> Assignment
From the records below, extract only the lines running from the line with "Definition set_cur_tc v" to the line with "Definition set_log v", both lines included, reproducing them exactly.

> Extracted information
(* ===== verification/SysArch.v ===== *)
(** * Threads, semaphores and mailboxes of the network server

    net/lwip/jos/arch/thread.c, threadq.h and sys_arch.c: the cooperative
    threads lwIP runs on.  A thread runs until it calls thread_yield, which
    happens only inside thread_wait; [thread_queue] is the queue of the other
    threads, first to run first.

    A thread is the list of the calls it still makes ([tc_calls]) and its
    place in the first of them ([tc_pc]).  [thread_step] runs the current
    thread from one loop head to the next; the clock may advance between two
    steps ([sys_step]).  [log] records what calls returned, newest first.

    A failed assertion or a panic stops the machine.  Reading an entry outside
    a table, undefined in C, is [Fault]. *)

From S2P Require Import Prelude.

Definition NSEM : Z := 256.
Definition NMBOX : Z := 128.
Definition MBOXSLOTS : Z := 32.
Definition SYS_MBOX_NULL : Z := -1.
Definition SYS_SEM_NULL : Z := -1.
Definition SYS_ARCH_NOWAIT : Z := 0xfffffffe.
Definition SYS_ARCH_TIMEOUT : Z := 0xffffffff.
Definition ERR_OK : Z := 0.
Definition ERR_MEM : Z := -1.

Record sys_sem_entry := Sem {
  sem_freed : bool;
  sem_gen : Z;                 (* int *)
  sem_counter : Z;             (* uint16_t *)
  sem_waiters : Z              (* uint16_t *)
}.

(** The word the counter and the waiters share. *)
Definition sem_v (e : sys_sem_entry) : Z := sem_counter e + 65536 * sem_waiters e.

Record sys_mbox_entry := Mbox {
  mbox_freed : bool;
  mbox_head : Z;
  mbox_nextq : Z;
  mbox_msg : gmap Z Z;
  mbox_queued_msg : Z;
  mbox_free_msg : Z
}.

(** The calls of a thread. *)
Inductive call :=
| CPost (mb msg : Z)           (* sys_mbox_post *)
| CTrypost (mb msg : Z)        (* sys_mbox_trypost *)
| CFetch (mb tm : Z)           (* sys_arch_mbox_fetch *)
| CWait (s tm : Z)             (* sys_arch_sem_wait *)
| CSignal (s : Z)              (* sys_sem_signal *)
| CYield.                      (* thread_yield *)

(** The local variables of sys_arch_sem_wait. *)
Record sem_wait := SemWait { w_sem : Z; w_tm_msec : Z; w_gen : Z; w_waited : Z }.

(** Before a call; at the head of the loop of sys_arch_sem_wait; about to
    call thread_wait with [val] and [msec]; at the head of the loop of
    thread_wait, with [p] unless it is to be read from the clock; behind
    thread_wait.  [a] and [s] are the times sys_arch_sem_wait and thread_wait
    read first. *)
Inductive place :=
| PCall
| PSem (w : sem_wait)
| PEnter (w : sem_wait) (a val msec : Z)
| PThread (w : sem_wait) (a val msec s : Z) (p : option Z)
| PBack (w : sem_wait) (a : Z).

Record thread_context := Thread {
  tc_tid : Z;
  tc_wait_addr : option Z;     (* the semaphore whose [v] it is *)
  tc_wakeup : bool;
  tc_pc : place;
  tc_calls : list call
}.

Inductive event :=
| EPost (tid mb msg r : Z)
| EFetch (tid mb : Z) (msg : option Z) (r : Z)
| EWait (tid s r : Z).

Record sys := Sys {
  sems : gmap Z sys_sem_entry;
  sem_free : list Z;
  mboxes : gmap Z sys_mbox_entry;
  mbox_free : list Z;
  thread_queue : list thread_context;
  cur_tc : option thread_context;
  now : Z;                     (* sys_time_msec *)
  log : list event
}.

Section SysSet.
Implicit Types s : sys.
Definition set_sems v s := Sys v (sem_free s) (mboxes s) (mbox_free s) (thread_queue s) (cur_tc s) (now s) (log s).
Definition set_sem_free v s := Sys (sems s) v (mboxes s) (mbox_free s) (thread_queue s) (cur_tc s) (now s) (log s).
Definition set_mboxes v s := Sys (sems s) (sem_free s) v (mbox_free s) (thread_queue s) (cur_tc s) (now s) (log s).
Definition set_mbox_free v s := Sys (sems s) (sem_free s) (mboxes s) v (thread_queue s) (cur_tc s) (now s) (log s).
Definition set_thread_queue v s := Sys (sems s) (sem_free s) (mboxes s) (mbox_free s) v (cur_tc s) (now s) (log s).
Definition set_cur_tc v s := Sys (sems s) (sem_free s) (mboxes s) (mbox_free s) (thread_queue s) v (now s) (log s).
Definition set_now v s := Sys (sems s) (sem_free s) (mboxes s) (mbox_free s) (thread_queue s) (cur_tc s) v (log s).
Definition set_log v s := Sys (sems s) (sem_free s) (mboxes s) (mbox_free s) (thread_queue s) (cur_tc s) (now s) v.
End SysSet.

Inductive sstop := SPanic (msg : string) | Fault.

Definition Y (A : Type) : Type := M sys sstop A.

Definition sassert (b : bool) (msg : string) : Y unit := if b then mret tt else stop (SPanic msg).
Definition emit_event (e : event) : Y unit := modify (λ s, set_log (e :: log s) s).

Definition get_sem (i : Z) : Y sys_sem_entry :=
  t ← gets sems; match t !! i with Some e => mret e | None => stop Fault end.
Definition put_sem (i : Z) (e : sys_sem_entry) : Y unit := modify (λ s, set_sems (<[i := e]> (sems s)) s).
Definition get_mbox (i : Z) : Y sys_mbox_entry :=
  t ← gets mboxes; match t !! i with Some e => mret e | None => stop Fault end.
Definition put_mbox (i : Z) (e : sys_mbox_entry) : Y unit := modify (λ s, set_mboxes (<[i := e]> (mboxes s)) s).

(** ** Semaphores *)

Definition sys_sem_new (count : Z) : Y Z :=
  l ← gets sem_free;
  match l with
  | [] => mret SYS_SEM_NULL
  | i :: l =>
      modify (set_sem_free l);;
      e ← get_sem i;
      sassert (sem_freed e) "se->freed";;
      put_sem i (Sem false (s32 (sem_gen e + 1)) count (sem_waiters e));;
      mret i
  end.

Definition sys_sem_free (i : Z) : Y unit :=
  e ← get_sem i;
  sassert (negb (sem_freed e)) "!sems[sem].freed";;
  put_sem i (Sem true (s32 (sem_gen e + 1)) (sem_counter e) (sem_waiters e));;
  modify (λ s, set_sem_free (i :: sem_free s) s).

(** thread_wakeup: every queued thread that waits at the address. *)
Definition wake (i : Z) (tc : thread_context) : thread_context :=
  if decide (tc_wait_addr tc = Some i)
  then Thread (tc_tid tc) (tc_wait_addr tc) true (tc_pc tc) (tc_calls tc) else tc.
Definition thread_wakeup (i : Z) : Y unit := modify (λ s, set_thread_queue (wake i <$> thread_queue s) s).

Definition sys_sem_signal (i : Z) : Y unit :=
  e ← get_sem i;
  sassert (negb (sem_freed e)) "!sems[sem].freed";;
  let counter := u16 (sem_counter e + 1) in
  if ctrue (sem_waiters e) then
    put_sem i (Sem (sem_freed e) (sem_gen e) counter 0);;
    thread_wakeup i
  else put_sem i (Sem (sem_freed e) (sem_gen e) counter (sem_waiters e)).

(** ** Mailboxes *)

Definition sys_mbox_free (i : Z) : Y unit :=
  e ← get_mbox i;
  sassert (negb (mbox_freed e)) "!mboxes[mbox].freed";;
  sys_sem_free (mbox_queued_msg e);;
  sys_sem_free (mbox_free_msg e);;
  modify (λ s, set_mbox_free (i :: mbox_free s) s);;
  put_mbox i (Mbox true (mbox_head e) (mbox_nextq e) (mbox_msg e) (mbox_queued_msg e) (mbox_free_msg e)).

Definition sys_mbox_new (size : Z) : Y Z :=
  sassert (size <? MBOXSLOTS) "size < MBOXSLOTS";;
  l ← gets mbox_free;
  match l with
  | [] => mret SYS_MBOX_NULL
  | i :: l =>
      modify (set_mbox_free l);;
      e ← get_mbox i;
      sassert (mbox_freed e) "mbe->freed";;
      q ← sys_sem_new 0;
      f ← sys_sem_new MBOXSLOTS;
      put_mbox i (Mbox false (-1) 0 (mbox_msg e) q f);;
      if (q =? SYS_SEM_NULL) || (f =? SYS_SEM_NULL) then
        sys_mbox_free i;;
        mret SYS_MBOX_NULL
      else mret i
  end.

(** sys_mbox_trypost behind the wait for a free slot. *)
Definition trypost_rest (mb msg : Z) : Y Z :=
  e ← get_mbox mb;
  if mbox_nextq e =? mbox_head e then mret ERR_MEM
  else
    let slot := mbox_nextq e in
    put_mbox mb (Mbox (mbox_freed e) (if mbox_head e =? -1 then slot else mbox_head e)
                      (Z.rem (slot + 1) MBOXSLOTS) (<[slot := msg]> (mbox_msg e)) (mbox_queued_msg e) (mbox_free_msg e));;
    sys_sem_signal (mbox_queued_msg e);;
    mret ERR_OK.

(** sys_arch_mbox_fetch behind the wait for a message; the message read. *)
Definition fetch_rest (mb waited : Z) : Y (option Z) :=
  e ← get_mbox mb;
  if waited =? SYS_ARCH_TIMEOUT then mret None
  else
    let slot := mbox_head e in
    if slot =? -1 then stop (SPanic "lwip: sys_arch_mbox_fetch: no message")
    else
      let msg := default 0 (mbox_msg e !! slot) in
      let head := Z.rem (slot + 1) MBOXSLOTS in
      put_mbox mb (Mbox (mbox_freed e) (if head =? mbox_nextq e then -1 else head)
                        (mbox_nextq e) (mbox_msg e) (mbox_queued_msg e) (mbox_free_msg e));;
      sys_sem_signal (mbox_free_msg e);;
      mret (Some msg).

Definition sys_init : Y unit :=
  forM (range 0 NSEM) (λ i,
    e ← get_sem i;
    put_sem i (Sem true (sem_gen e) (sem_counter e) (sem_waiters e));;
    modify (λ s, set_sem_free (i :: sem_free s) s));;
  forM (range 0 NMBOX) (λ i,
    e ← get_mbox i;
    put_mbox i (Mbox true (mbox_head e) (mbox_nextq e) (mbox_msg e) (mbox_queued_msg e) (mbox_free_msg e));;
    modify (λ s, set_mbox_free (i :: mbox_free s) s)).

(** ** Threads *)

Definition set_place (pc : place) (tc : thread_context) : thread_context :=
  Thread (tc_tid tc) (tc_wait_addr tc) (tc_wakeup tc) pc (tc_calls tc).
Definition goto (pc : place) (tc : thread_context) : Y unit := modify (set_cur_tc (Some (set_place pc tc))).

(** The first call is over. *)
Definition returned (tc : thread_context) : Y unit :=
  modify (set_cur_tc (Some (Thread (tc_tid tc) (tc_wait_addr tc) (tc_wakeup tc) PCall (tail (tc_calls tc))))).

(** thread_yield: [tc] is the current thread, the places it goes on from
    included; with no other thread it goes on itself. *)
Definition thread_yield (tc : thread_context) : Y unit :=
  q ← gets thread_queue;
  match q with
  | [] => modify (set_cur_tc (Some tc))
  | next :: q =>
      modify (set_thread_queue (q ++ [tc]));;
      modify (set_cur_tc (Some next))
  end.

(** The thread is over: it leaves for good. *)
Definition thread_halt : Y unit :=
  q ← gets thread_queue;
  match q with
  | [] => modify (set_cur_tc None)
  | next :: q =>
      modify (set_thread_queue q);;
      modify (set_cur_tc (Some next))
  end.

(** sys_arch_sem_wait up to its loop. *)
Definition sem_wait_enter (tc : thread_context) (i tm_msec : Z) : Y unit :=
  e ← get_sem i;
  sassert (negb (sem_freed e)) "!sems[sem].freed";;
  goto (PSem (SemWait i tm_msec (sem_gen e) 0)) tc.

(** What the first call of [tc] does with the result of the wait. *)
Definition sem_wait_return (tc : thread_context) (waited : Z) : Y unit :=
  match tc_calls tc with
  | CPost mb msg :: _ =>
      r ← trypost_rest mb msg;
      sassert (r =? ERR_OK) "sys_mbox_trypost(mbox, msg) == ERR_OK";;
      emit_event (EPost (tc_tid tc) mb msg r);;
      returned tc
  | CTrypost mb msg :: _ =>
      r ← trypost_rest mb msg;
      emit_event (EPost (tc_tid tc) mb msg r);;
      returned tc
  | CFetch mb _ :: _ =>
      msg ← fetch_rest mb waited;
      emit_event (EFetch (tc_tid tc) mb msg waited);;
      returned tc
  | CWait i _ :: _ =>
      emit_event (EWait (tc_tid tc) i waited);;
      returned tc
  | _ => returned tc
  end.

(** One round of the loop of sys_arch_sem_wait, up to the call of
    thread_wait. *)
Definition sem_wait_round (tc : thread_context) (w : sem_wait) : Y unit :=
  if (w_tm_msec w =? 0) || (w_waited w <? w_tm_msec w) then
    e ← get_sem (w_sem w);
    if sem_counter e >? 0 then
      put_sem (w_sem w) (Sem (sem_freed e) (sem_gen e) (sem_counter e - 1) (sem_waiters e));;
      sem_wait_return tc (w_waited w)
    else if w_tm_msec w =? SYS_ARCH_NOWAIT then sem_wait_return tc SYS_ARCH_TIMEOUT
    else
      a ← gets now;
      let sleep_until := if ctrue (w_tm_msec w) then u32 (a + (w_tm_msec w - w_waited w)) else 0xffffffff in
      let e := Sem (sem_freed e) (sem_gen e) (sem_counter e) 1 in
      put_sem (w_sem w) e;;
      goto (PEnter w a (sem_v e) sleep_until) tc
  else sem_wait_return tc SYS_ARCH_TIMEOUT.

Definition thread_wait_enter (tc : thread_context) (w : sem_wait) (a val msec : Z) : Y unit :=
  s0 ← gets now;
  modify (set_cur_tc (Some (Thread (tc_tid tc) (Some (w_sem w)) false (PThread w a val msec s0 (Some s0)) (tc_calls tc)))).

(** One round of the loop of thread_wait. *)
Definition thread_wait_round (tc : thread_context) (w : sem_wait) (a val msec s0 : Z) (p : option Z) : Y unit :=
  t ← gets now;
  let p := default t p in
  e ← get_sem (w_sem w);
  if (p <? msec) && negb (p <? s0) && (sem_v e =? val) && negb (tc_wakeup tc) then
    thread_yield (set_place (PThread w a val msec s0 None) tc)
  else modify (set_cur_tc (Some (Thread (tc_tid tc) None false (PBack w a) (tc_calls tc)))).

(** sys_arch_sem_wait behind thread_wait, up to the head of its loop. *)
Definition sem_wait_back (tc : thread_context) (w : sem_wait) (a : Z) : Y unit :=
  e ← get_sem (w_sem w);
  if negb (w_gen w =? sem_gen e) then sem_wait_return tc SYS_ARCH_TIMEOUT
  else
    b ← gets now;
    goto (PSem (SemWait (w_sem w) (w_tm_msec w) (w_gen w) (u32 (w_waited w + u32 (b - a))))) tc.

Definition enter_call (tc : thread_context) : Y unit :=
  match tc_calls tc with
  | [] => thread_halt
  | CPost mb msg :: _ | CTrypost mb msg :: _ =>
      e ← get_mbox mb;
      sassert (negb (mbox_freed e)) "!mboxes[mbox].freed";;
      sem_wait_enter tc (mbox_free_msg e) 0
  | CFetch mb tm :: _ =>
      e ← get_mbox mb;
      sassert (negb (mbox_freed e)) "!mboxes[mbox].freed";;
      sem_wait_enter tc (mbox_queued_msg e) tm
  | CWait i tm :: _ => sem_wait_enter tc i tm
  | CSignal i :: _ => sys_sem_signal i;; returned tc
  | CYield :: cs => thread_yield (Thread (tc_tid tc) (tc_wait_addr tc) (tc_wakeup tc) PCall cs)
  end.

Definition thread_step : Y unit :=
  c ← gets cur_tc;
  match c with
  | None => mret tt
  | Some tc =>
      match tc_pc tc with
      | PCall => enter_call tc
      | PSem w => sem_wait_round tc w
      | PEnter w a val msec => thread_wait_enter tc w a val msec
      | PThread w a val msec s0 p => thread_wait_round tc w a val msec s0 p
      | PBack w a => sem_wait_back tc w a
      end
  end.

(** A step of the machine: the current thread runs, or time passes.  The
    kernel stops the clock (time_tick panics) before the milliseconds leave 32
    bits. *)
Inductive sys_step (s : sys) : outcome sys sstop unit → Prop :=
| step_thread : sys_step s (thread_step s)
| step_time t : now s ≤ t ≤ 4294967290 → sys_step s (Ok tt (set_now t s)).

> Written reply
Definition set_cur_tc v s := Sys (sems s) (sem_free s) (mboxes s) (mbox_free s) (thread_queue s) v (now s) (log s).
Definition set_now v s := Sys (sems s) (sem_free s) (mboxes s) (mbox_free s) (thread_queue s) (cur_tc s) v (log s).
Definition set_log v s := Sys (sems s) (sem_free s) (mboxes s) (mbox_free s) (thread_queue s) (cur_tc s) (now s) v.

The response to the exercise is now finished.